Garbage disposal factories are the unsung heroes of the giant machine world. With everybody excited about Pixar's upcoming garbage robot flick Wall-E, it's time to meet some real-life garbage machines. Some are glistening high tech towers, like this waste disposal/power plant in Vienna. Others are surprisingly low-tech. Check out our gallery of fantastic and grossomatic waste disposal factories — and the workers who tend them — from around the world.
In Salaise-sur-Sanne, southern France, the Tredi factory is packed with high tech purification systems that handle extreme toxic cleanups like the one in 2006 in Ivory Coast that involved 6,000 tons of toxic waste and killed 10 people.
Where does all your waste plastic from bottles and wrappers and tupperware go? To this factory in Qingzhou City, Shandong Province, China. Tons of plastic gets melted down and converted into threads and grain-shaped pieces. The results are sold to factories as raw materials.

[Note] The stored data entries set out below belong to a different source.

Lemma Forall_zeros n : Forall is_word (replicate n 0).
Proof. apply Forall_replicate, is_word_0. Qed.

(** Extending a bitmap with zeros up to [n] words. *)
Lemma zero_tail_spec b ws n :
  bm_rep b ws -> zlen ws <= n <= zlen (bm_words b) ->
  exists words, fill_range (bm_words b) (zlen ws) (n - zlen ws) 0 = Ret words /\
    bm_rep (Bitmap words n) (ws ++ replicate (Z.to_nat (n - zlen ws)) 0).
Proof.
  intros [Hf Hws] Hn. unfold fill_range. pose proof Hf as [Hl _].
  destruct (filled_wr_range _ _ _ (replicate (Z.to_nat (n - zlen ws)) 0) Hf) as (words & Hwr & _ & Hf');
    [rewrite zlen_replicate; lia|].
  rewrite Hl in *. exists words. split; [done|]. split.
  - cbn [bm_words bm_word_alloc]. rewrite zlen_replicate in Hf'.
    by replace n with (bm_word_alloc b + Z.max 0 (n - bm_word_alloc b)) at 1 by lia.
  - apply Forall_app. split; [done|apply Forall_zeros].
Qed.

Lemma grow_words_spec b ws n :
  bm_rep b ws -> 0 <= n ->
  filled (bm_words (grow_words junk b n)) (zlen ws) ws /\
  n <= bm_word_alloc (grow_words junk b n) /\ zlen ws <= bm_word_alloc (grow_words junk b n) /\
  bm_word_alloc (grow_words junk b n) <= zlen (bm_words (grow_words junk b n)).
Proof.
  intros [Hf Hws] Hn. pose proof Hf as [Hl _]. pose proof (filled_le _ _ _ Hf). unfold grow_words.
  rewrite Hl. case_if; cbn [bm_words bm_word_alloc].
  - pose proof (alloc_grow_enough n (bm_word_alloc b)). pose proof (alloc_grow_ge n (bm_word_alloc b)).
    split; [by apply filled_realloc; [|lia]|]. rewrite zlen_realloc by lia. lia.
  - split; [done|lia].
Qed.

Lemma bitmap_grow_spec b ws n :
  bm_rep b ws -> 0 <= n ->
  exists b' k, bitmap_grow junk b n = Ret b' /\ bm_rep b' (ws ++ replicate k 0) /\
    n <= bm_word_alloc b'.
Proof.
  intros Hrep Hn. unfold bitmap_grow. rewrite (bm_rep_len _ _ Hrep).
  destruct (grow_words_spec b ws n Hrep Hn) as (Hf & Hge & Hge2 & Hle).
  set (g := grow_words junk b n) in *.
  destruct (zero_tail_spec (Bitmap (bm_words g) (zlen ws)) ws (bm_word_alloc g)) as (words & Hfill & Hrep');
    [split; [done|apply Hrep]|cbn [bm_words]; lia|]. cbn [bm_words] in Hfill. cbv zeta. rewrite Hfill. run.
  eexists _, _. split; [done|]. split; [exact Hrep'|]. done.
Qed.

Lemma bitmap_new_spec : bm_rep bitmap_new (replicate 32 0).
Proof. split; [split; [done|by exists []]|]. apply Forall_zeros. Qed.

(** Changing word [k / 64] in the bits of one mask. *)
Lemma lor_mask_bit x pos k :
  0 <= k -> Z.testbit (Z.lor x (EWAH_MASK pos)) (k mod 64) = Z.testbit x (k mod 64) || (k mod 64 =? pos mod 64).
Proof. intros. rewrite Z.lor_spec. f_equal. by apply testbit_bit_word. Qed.

Lemma wnot_bit x k : 0 <= k < 64 -> Z.testbit (wnot x) k = negb (Z.testbit x k).
Proof. intros. unfold wnot, u64. rewrite Z.mod_pow2_bits_low by lia. rewrite Z.lnot_spec by lia. done. Qed.

Lemma land_mask_bit x pos k :
  0 <= k -> Z.testbit (Z.land x (wnot (EWAH_MASK pos))) (k mod 64) =
    Z.testbit x (k mod 64) && negb (k mod 64 =? pos mod 64).
Proof.
  intros. rewrite Z.land_spec, wnot_bit by (apply Z.mod_pos_bound; lia).
  do 2 f_equal. by apply testbit_bit_word.
Qed.

Lemma pos_eq k pos : 0 <= k -> 0 <= pos -> (k =? pos) = (k / 64 =? pos / 64) && (k mod 64 =? pos mod 64).
Proof.
  intros. apply eq_bool_prop_intro. rewrite !Is_true_true, andb_true_iff, !Z.eqb_eq.
  Z.to_euclidean_division_equations; lia.
Qed.

Lemma bitmap_set_spec b ws pos :
  bm_rep b ws -> 0 <= pos ->
  exists b' ws', bitmap_set junk b pos = Ret b' /\ bm_rep b' ws' /\
    forall k, 0 <= k -> wbit ws' k = wbit ws k || (k =? pos).
Proof.
  intros Hrep Hpos. unfold bitmap_set, EWAH_BLOCK, BITS_IN_EWORD. cbv zeta.
  assert (0 <= pos / 64) by (apply Z.div_pos; lia).
  destruct (bitmap_grow_spec b ws (pos / 64 + 1) Hrep) as (b1 & n & -> & Hrep1 & Hge); [lia|]. run.
  rewrite (bm_rep_len _ _ Hrep1) in Hge.
  destruct (zlen_lookup (ws ++ replicate n 0) (pos / 64)) as [x Hx]; [lia|].
  pose proof (Forall_lookup_1 _ _ _ _ (proj2 Hrep1) Hx) as Hxw.
  destruct (upd_word_spec b1 _ (pos / 64) x (fun w => Z.lor w (EWAH_MASK pos)) Hrep1) as (b2 & -> & Hrep2 & _);
    [done|done|by apply lor_lt; [lia| |apply bit_word_word]|].
  eexists _, _. split; [done|]. split; [exact Hrep2|]. intros k Hk.
  rewrite wbit_insert, (pos_eq k pos), <-(wbit_zeros ws n) by lia.
  case_if; [rewrite lor_mask_bit, (wbit_lookup _ _ x _ Hx) by done|by rewrite orb_false_r]. done.
Qed.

People help feed the garbage machines, too. Plastic straws are laid out in vast bales and piles to dry in Dhaka, Bangladesh. Once dried, they'll be shipped to a plastic recycling factory. Bangladesh has a near 100 percent recycling rate for its waste, and has one of the most efficient plastic recycling systems in the world.
Dealing with waste can be very low-tech and industrial. In Ghana, workers turn waste into fuel for the local palm oil plant. Here you can see them scooping it into a steam-driven machine that powers the factory.
The lowest-tech waste disposal job falls to these Palestinian workers, who use sledgehammers to break up the remains of a bombed factory. The cement and metals will be recycled.
Images via Getty.













Comments
Wall-E will do better.
But does Wall-E do recycling?
@Annalee Newitz: Wall-E, what does't he do?
@JoeyTheHobo: I don't think he melts tons of plastic into threads. But maybe he does!
I don't think those are straws in Bangladesh. It looks like shredded plastic.
what about those ship yards, in india i think where all the locals tear down old oiltankers etc and recycle the metal, thats pretty cool.
@Sihanouk-s-Poodle: Yeah, it does actually. The photographer called them "straws," but maybe he meant "straw." It would make sense to call this shredded plastic straw -- certainly what it looks like.
Reading this, I couldn't help but think of Soylent Green.
Er, I guess I'm the only one that worries about the condition of those workers...
"In Ghana, workers turn waste into fuel for the local palm oil plant. Here you can see them scooping it into a steam-driven machine that powers the factory."
More like, "indentured servants/slaves" are forced to work in horrible conditions no one should ever endure... that guy looks like he hasn't had enough food to eat for a long time.
@EnochLight: Yup, working with waste is pretty hellish. That's what I thought was so amazing about these images. It really captures the horror of these working conditions.
The moral of the story, boys and girls, is that recycling is good, but reducing so we don't have to recycle is better. I like the OSHA approved fan blowing the carcinogens away from the recycling lady in 2nd pic
Yeah, I'm not sure that Shandong factory is actually reducing pollution... At least the plastic was relatively inert before being cycled through what looks like an 18th century foundry.
-Kle.
I work with human waste, his name is James and he doesn't do shit all day except clip his toenails and play with pencil shavings.
And check out a company in California called ECO2, they recycle used plastic by blasting it with C02, instead of water, thus leaving no harmful or toxic byproduct. Yay California!
Garbage is a big business but is polluting our planet worth all the money in the world?
[www.i-guide.ro]
Nice, I work about 200m away from the facility in Vienna. This facility also heatens a few thousand households in vienna through garbage melting (long distance heating).
@zarchitect: I doubt OSHA has any say in what goes on in the factory in China. And I'll bet the fan is there to help cool the plastic. Any toxic fume avoidance is merely an oversight.
We send China garbage and they send us back DVD players and stylish clothes? I love international trade!!!
@Annalee Newitz: Sorry, Ms. Editor, I guess you shouldn't be expected to edit cutlines.